On the other hand, disc brakes use compact and solidly built forms that are inherently more rigid, plus they're armed with harder pad materials that more effectively transfer clamp force to a dedicated braking surface.
"The braking surfaces are more consistent and the friction material is a lot more sophisticated," says Kantor. "I think the people that make rubber pads for a living would argue that they put a ton of work into it and I'd agree, but we're able to achieve a more complex relationship with a disc brake pad."
Likewise, hydraulic lines take away much of the signal loss that occurs in mechanically actuated brakes due to line friction and housing compression plus they offer a greater mechanical advantage that reduces hand effort.
"Any time you're using less hand effort, you're less likely to spike that lever. If you have to pull really hard to get a desired stopping force, you're not able to control your hand effort as well."
You say I'm overreacting? Think about the fact that you're relying on a few pieces of fancy rubber to control your speed the next time you're bombing a descent at 70km/h and get back to me.
And if there's a reason aside from historical legacy that we're all still willing to accept carbon rims' notoriously poor braking performance in wet weather, for example, I'd sure like to hear it.
What you can do to improve your current situation
While hydraulically actuated disc brakes may offer the best braking performance, the reality is that some riders — roadies in particular — either aren't in a position to easily make the switch or simply aren't prepared to do so for whatever reason, be it weight, compatibility or aesthetics.

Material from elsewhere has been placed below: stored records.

Lemma lasts_seq {A B} n (m : KM A) (f : A -> KM B) s :
  calm m -> (forall a s, lasts n (f a s)) -> lasts n ((m ≫= f) s).
Proof. intros Hm Hf. apply lasts_bind; [apply Hm|done]. Qed.

Lemma calm_bind {A B} (m : KM A) (f : A -> KM B) : calm m -> (forall a, calm (f a)) -> calm (m ≫= f).
Proof. intros Hm Hf s n. apply lasts_seq; [done|]. intros a s'. apply Hf. Qed.

Lemma calm_ret {A} (a : A) : calm (mret a).
Proof. by intros s n. Qed.

Lemma calm_gets {A} (f : kst -> A) : calm (gets f).
Proof. by intros s n. Qed.

Lemma calm_modify f : calm (modify f).
Proof. by intros s n. Qed.

Lemma calm_panic {A} m : calm (panic m : KM A).
Proof. by intros s n. Qed.

Lemma calm_stuck {A} w : w <> Asleep -> calm (kstuck w : KM A).
Proof. intros Hw s n. by destruct w. Qed.

Lemma calm_mem {A} (c : MM A) : calm (on_mem c).
Proof. intros s n. unfold on_mem. by destruct (c (k_mem s)). Qed.

Lemma calm_swtch : calm swtch.
Proof. intros s [|n]; [done|]. by intros s'. Qed.

Lemma calm_each {Y} (l : list Y) f : (forall y, calm (f y)) -> calm (for_each l f).
Proof. intros Hf. induction l as [|y l IH]; simpl; [apply calm_ret|]. by apply calm_bind. Qed.

Create HintDb calm.
#[export] Hint Resolve calm_ret calm_gets calm_modify calm_panic calm_mem calm_swtch : calm.

(** Steps through code that does not give up. *)
Ltac calm_tac := repeat first
  [ progress eauto with calm
  | apply calm_bind; [|intros ?]
  | apply calm_each; intros ?
  | apply calm_stuck; discriminate
  | match goal with |- calm (match ?x with _ => _ end) => destruct x end ].

Lemma calm_acquire l : calm (acquire l).
Proof. unfold acquire, push_off, holding, intr_get, intr_off, mycpu, test_and_set. calm_tac. Qed.

Lemma calm_release l : calm (release l).
Proof. unfold release, pop_off, holding, intr_get, intr_on, mycpu. calm_tac. Qed.

Lemma calm_myproc : calm myproc.
Proof. unfold myproc, push_off, pop_off, intr_get, intr_off, intr_on, mycpu. calm_tac. Qed.

Lemma calm_get_proc i : calm (get_proc i).
Proof. unfold get_proc. calm_tac. Qed.

Lemma calm_upd_proc i f : calm (upd_proc i f).
Proof. unfold upd_proc, get_proc. calm_tac. Qed.

#[export] Hint Resolve calm_acquire calm_release calm_myproc calm_get_proc calm_upd_proc : calm.

Lemma calm_sched : calm sched.
Proof. unfold sched, holding, mycpu, intr_get. calm_tac. Qed.

Lemma calm_wakeup ch : calm (wakeup ch).
Proof. unfold wakeup, myproc_ptr, push_off, pop_off, intr_get, intr_off, intr_on, mycpu. calm_tac. Qed.

Lemma calm_killed i : calm (killed i).
Proof. unfold killed. calm_tac. Qed.

#[export] Hint Resolve calm_sched calm_wakeup calm_killed : calm.

(** * Locks *)

Lemma same_rest_refl s : same_rest s s.
Proof. by destruct s. Qed.

Lemma same_rest_trans s s1 s2 : same_rest s s1 -> same_rest s1 s2 -> same_rest s s2.
Proof. unfold same_rest. intros H1 H2. rewrite H2, H1. by destruct s, s1, s2. Qed.

Lemma with_lock_cpu l i s : with_lock l i s -> cpu_ok (k_cpu s).
Proof. intros (_ & _ & Hn & Hs & _). unfold cpu_ok. rewrite Hn. split; [lia|]. split; [done|lia]. Qed.

Section locks.
Context {rely : protocol}.

Lemma wpk_mycpu s (Q : cpu -> kst -> Prop) : Q (k_cpu s) s -> wpk rely mycpu s Q.
Proof. done. Qed.

Lemma wpk_intr_get s (Q : bool -> kst -> Prop) : Q (c_sie (k_cpu s)) s -> wpk rely intr_get s Q.
Proof. done. Qed.

Lemma wpk_enter l i s (Q : unit -> kst -> Prop) :
  entered i s ->
  (forall s', with_lock l i s' -> k_procs s' = k_procs s -> same_rest s s' -> Q tt s') ->
  wpk rely (acquire l) s Q.
Proof.
  intros (Hp & Hok & Hn & Hl & Ht) HQ. apply wpk_acquire; [by rewrite Hl|]. apply HQ.
  - unfold with_lock, table_ok. kproj. rewrite Hl. simpl. by rewrite Hn.
  - by kproj.
  - unfold same_rest. kst_eq.
Qed.

Lemma wpk_leave l i s (Q : unit -> kst -> Prop) :
  with_lock l i s ->
  (forall s', entered i s' -> k_procs s' = k_procs s -> same_rest s s' -> Q tt s') ->
  wpk rely (release l) s Q.
Proof.
  intros (Hp & Hl & Hn & Hs & Ht) HQ. apply wpk_release; [rewrite Hl; apply lookup_singleton_eq|done|lia|].
  apply HQ.
  - unfold entered, idle, table_ok. kproj. rewrite Hl, delete_singleton_eq.
    destruct (k_cpu s) as [id pr noff ie sie]; simpl in *. subst. unfold cpu_ok, cpu_on. simpl.
    split; [done|]. split; [|done]. split; [lia|]. split; [lia|]. by destruct ie.
  - by kproj.
  - unfold same_rest. kst_eq.
Qed.

End locks.

(** * sched, sleep and yield *)

Section sleep.
Context {X : Type} (next : X -> kst -> kst -> X) (G : X -> kst -> kst -> Prop) (R : kst -> kst -> Prop).

Notation W := (wpx next G R).

(** [sched] passes its checks; the code resumes where the scheduler switches back. *)
Lemma wpx_sched {A} i p x s0 s (f : unit -> KM A) Q :
  with_lock (LProc i) i s -> k_procs s !! i = Some p -> p_state p <> RUNNING ->
  G x s0 s ->
  (forall s', R s s' -> with_lock (LProc i) i s' /\
     forall s2, with_lock (LProc i) i s2 -> k_procs s2 = k_procs s' -> same_rest s' s2 ->
       W (next x s0 s) s' (f tt s2) Q) ->
  W x s0 ((sched ≫= f) s) Q.
Proof.
  intros Hw Hp Hst HG HR. pose proof (with_lock_cpu _ _ _ Hw) as Hok. pose proof Hw as (Hc & Hl & Hn & Hs & Ht).
  apply wpx_seq. unfold sched. apply wpx_step. eapply wpk_myproc; [done..|].
  apply wpx_step, wpk_gets. rewrite bool_decide_eq_true_2 by (rewrite Hl; apply lookup_singleton_eq). cbn [negb].
  apply wpx_step, wpk_mycpu. rewrite Hn. change (negb (1 =? 1)) with false. cbv iota.
  apply wpx_step. eapply wpk_get_proc; [done|]. rewrite bool_decide_eq_false_2 by done.
  apply wpx_step, wpk_intr_get. rewrite Hs. apply wpx_step, wpk_mycpu. split; [done|].
  intros s' Hr. destruct (HR s' Hr) as [Hw' Hk]. apply Hk; [| |].
  - destruct Hw' as (Hc' & Hl' & Hn' & Hs' & Ht'). unfold with_lock, table_ok. kproj. by simpl.
  - by kproj.
  - unfold same_rest. kst_eq.
Qed.

(** Exchanging the lock [lk] for the lock of the process. *)
Lemma wpx_swap_lock {A} i lk x s0 s (k : KM A) Q :
  with_lock lk i s -> lk <> LProc i ->
  (forall s', with_lock (LProc i) i s' -> k_procs s' = k_procs s -> same_rest s s' -> W x s0 (k s') Q) ->
  W x s0 ((acquire (LProc i);; release lk;; k) s) Q.
Proof.
  intros (Hc & Hl & Hn & Hs & Ht) Hne HQ.
  apply wpx_step, wpk_acquire; [by rewrite Hl, lookup_singleton_ne|]. apply wpx_step, wpk_release; kproj.
  - rewrite lookup_insert_ne, Hl by done. apply lookup_singleton_eq.
  - done.
  - simpl. lia.
  - apply HQ; [| |].
    + unfold with_lock, table_ok. kproj. rewrite Hl. simpl. rewrite Hn. do 2 (split; [try done|]).
      * rewrite delete_insert_ne, delete_singleton_eq by done. by rewrite insert_empty.
      * split; [done|]. split; [done|]. done.
    + by kproj.
    + unfold same_rest. kst_eq.
Qed.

Still, there are plenty of things you can do to boost the functioning of your current system.
- Upgrade your cables and housing: Doing a proper installation with clean lines, high-quality bits, and smooth cable paths is the first step and it goes a surprisingly long way. Taken further, you can switch to compressionless housing that will improve lever feel and noticeably improve control.

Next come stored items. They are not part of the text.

(* ===== verification/XvMutexPool.v ===== *)
(** Processes that use kernel mutexes, interleaved by the scheduler.  A process
    is a user program that makes mutex calls and signals others; the kernel code
    of a call runs from one context switch to the next, entered and left through
    the code of the scheduler.  Which process runs next is arbitrary. *)

From S2P Require Import Prelude XvMem XvFsTypes XvKernel XvMsg XvSched XvSchedProofs XvSignalClaims XvSegments XvMutex XvVm XvExample.

(** * The system *)

(** A user program: the next call and what follows each result. *)
Inductive uprog :=
  | UStop
  | UCall (c : mcall) (next : Z -> uprog).

(** A process that does not run: preempted in user mode (in [yield], [k] is the
    rest of it) or waiting inside a call.  [held] are the mutexes it has taken
    and not released, by the results it has seen. *)
Inductive uthread :=
  | TUser (held : list nat) (u : uprog) (k : kst -> kres unit)
  | TCall (held : list nat) (c : mcall) (next : Z -> uprog) (k : kst -> kres Z).

Definition held_of (t : uthread) : list nat :=
  match t with TUser held _ _ | TCall held _ _ _ => held end.

Record mpool := mk_mpool {
  mp_s : kst;
  mp_threads : list uthread;      (* by index in the process table *)
}.

(** What a process holds after call [c] returned [r]. *)
Definition after (c : mcall) (r : Z) (held : list nat) : list nat :=
  match c with
  | MLock _ id | MTry id => if r =? 0 then Z.to_nat (i32 id) :: held else held
  | MUnlock id => if r =? 0 then filter (fun k => k <> Z.to_nat (i32 id)) held else held
  | _ => held
  end.

(** The system call: the arguments are in the registers. *)
Definition with_args (args : list Z) (p : proc) : proc :=
  let tf := p_tf p in set_ptf (mk_tf (tf_epc tf) (tf_ra tf) (args ++ drop (length args) (tf_a tf)) (tf_rest tf)) p.

Definition trap (i : nat) (c : mcall) : KM Z :=
  upd_proc i (with_args (margs c));;
  mcode c.

(** The end of a stretch: the process waits in its call, or has returned to user
    mode and is preempted there. *)
Inductive stretch (held : list nat) (c : mcall) (next : Z -> uprog) : kres Z -> kst -> uthread -> Prop :=
  | st_wait s k : stretch held c next (KSwitch s k) s (TCall held c next k)
  | st_return r s s' k : yield s = KSwitch s' k ->
      stretch held c next (KDone r s) s' (TUser (after c r held) (next r) k).
(* ===== verification/XvPipeClaims.v ===== *)
(** A pipe between two processes, on the page tables of the machine: what one
    writes the other reads, in order. *)

From S2P Require Import Prelude XvMem XvKernel XvMsg XvSched XvSchedProofs XvSegments XvVm XvPages XvWalk XvCopy XvExample XvCopyClaims XvPipe XvPipeProofs.

Section claims.
Context {Lay : Layout}.

(** Process [i] is in the kernel, alive, with a page table, and pipe [a] is there. *)
Definition pipe_user (i : nat) (p : proc) (a : Z) (pi : pipe) (s : kst) : Prop :=
  entered i s /\ vm_good s /\ k_procs s !! i = Some p /\ p_pagetable p <> 0 /\ p_killed p = 0 /\
  k_pipes s !! a = Some pi /\ pipe_ok pi.


End claims.

(** * On the example machine *)

(** An open pipe whose counters are about to wrap around. *)
Definition ex_pipe : pipe := mk_pipe (replicate 512 0) (2 ^ 32 - 2) (2 ^ 32 - 2) 1 1.

Definition ex_pipe_state (i : nat) : kst := set_pipes {[4096 := ex_pipe]} (ex_state i []).

Lemma ex_pipe_user :
  pipe_user 0 (ex_proc RUNNING 1 None (pg 0) PGSIZE []) 4096 ex_pipe (ex_pipe_state 0).
Proof.
  split; [|split; [|split; [reflexivity|split; [by apply ex_pg_ne|split; [reflexivity|split; [reflexivity|]]]]]].
  - split; [reflexivity|]. split; [by_decide|]. split; [reflexivity|]. split; [reflexivity|]. reflexivity.
  - eapply (vm_good_frame (ex_state 0 [])); [exact (ex_state_vm 0 [])|]. done.
  - constructor; [reflexivity|by apply Forall_replicate|by_decide|by_decide|by_decide].
Qed.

- Tend to your pads and rims: Haven't inspected your rim brake pads or cleaned your rims lately? Try sanding the pads to remove any built-up glaze and use a pick to dig out any embedded aluminum. Use a rag and isopropyl alcohol to clean off the rim sidewalls. Given that any brake relies on friction, it doesn't take much gunk on any of the associated surfaces to screw things up. Disc pads don't require quite the same level of care but they're more sensitive to oil and grease. If they're contaminated, replace them ASAP and clean the rotors before installation.
- Upgrade your brake pads: Stock compounds are generally pretty good but considering the relatively modest cost of premium options, this is another great place to look. For aluminum rims, SwissStop's latest BXP model is nearly impossible to beat and its slightly harder composition can improve lever feel, too. SwissStop is also my go-to choice for carbon rims with its new Black Prince compound, which delivers an impressive amount of bite and great control.
- Lower your tire pressure: Wait, aren't we talking about brakes here? Yes, but as I mentioned earlier, ultimate braking power is still limited by tire traction. Increase the latter and you increase the former by default, plus you automatically give yourself a bigger range of braking control.